Records for this exercise:
++++++

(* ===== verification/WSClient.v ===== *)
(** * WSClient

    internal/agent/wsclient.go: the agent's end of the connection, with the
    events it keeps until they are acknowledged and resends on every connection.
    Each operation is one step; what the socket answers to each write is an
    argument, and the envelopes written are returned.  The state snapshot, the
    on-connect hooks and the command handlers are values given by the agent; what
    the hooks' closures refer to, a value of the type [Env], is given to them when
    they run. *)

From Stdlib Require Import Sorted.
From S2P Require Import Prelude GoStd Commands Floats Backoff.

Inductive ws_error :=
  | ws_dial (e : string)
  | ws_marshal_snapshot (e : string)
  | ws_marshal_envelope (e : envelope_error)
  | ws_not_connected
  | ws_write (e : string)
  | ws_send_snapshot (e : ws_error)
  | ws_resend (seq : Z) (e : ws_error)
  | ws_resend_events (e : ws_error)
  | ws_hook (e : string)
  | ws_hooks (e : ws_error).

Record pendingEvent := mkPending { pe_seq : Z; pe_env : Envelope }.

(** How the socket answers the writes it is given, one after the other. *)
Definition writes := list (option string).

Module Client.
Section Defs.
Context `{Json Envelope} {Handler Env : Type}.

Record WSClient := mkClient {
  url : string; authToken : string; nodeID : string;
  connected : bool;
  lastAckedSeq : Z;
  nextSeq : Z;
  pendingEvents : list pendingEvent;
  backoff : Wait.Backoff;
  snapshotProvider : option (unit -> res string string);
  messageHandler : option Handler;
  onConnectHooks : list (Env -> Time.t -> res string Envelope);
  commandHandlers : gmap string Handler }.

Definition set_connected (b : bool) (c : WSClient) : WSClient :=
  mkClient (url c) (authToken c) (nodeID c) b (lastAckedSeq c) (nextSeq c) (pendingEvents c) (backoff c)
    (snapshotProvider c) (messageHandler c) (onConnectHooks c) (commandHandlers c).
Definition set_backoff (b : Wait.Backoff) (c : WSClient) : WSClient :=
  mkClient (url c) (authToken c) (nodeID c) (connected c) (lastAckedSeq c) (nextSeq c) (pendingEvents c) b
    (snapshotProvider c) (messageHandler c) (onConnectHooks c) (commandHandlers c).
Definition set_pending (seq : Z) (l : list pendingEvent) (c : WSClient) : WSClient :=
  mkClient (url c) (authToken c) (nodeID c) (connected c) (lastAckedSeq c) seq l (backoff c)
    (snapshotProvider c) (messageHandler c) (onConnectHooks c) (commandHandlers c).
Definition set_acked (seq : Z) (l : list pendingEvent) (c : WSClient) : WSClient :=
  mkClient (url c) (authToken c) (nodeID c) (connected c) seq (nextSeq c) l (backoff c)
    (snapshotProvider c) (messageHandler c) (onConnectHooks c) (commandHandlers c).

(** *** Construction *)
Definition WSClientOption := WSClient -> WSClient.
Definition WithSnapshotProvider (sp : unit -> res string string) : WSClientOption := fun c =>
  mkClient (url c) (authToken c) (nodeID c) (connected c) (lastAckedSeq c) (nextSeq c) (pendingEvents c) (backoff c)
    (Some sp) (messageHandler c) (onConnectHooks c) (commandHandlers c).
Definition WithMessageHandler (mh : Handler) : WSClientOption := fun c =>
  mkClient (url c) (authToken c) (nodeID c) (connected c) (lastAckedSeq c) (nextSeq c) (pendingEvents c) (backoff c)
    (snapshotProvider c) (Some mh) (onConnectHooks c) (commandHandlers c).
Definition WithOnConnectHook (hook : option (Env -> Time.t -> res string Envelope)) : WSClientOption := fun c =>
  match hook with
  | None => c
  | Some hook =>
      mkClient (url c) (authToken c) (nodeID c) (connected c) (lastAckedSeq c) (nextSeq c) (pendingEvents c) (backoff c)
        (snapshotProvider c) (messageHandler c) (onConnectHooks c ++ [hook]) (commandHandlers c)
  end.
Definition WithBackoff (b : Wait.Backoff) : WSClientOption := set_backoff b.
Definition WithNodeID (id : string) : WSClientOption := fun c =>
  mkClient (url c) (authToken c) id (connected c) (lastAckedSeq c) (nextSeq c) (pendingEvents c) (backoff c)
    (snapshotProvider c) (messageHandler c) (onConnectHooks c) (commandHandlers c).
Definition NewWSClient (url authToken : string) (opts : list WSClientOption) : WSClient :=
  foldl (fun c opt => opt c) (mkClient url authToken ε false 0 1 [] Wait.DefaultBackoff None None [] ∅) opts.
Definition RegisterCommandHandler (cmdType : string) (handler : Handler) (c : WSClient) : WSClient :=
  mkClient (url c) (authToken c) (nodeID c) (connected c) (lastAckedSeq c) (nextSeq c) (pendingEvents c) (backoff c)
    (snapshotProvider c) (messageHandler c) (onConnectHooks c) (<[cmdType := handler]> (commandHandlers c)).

++++++

Reproduce each line of the entries in which the word "opts" is found.

Definition NewWSClient (url authToken : string) (opts : list WSClientOption) : WSClient :=
  foldl (fun c opt => opt c) (mkClient url authToken ε false 0 1 [] Wait.DefaultBackoff None None [] ∅) opts.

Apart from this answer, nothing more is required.